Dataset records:
# # # # # # #

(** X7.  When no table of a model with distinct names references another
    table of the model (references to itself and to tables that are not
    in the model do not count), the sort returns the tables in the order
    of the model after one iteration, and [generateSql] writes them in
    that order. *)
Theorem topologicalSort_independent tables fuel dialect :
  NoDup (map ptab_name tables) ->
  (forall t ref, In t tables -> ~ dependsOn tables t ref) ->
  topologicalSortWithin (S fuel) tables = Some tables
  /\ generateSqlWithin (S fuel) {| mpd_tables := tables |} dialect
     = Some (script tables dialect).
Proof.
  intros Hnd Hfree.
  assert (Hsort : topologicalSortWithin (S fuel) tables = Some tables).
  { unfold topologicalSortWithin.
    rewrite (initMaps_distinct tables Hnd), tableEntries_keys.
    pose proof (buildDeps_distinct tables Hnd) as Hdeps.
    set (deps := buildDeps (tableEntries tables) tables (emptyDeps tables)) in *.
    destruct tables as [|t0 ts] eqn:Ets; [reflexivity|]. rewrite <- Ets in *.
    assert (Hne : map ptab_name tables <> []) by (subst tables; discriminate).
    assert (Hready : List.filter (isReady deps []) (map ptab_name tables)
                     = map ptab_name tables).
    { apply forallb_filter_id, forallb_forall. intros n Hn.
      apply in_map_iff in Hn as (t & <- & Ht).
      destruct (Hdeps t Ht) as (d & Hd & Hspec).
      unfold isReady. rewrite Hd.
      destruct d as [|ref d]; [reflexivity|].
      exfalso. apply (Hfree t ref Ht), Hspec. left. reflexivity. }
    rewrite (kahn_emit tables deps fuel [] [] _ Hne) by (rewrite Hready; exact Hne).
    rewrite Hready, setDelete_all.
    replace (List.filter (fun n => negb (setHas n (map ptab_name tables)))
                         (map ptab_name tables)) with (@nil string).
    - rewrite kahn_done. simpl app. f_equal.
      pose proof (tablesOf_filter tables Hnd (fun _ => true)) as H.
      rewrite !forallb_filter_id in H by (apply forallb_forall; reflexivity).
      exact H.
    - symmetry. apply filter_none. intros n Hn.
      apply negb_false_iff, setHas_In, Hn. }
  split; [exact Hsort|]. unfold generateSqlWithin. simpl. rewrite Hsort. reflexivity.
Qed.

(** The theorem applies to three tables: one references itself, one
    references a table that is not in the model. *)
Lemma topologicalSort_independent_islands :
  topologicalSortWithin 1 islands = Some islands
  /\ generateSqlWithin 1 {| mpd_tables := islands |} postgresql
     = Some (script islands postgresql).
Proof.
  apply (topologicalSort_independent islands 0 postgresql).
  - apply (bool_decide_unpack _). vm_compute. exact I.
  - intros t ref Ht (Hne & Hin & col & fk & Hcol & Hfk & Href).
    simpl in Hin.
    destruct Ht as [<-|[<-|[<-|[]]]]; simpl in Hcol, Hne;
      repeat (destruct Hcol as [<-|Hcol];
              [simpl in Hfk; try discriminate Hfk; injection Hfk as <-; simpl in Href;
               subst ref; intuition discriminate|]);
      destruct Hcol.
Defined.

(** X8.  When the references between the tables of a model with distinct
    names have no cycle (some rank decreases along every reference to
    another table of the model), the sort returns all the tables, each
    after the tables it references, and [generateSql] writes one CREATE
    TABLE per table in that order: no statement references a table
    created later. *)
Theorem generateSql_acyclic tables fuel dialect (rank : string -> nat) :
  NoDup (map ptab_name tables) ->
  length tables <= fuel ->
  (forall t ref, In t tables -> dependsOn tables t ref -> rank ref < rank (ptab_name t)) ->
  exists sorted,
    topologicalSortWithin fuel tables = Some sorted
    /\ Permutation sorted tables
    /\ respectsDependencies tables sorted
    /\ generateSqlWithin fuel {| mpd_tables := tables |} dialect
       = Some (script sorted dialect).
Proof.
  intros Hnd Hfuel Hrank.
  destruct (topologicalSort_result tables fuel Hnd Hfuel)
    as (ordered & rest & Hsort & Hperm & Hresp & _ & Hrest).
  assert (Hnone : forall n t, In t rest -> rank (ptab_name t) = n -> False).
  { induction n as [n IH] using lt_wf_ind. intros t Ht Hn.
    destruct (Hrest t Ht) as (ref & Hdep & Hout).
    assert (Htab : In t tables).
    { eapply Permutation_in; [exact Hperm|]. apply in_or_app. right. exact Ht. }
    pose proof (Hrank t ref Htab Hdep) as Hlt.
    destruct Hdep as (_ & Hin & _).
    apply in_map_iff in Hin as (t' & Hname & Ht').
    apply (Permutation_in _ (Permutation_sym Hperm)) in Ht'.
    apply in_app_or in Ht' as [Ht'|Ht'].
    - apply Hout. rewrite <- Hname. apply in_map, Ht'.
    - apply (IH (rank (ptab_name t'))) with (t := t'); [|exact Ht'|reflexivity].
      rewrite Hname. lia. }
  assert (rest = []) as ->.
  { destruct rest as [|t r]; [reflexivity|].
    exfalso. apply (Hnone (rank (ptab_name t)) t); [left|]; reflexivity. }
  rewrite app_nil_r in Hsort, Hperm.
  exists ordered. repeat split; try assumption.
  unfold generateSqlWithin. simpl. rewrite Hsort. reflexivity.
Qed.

# # # # # # #

◆ **Work to complete**: For the string "split", return every line of the data where it appears.

◆ **Written response**:
  split; [exact Hsort|]. unfold generateSqlWithin. simpl. rewrite Hsort. reflexivity.
  exists ordered. repeat split; try assumption.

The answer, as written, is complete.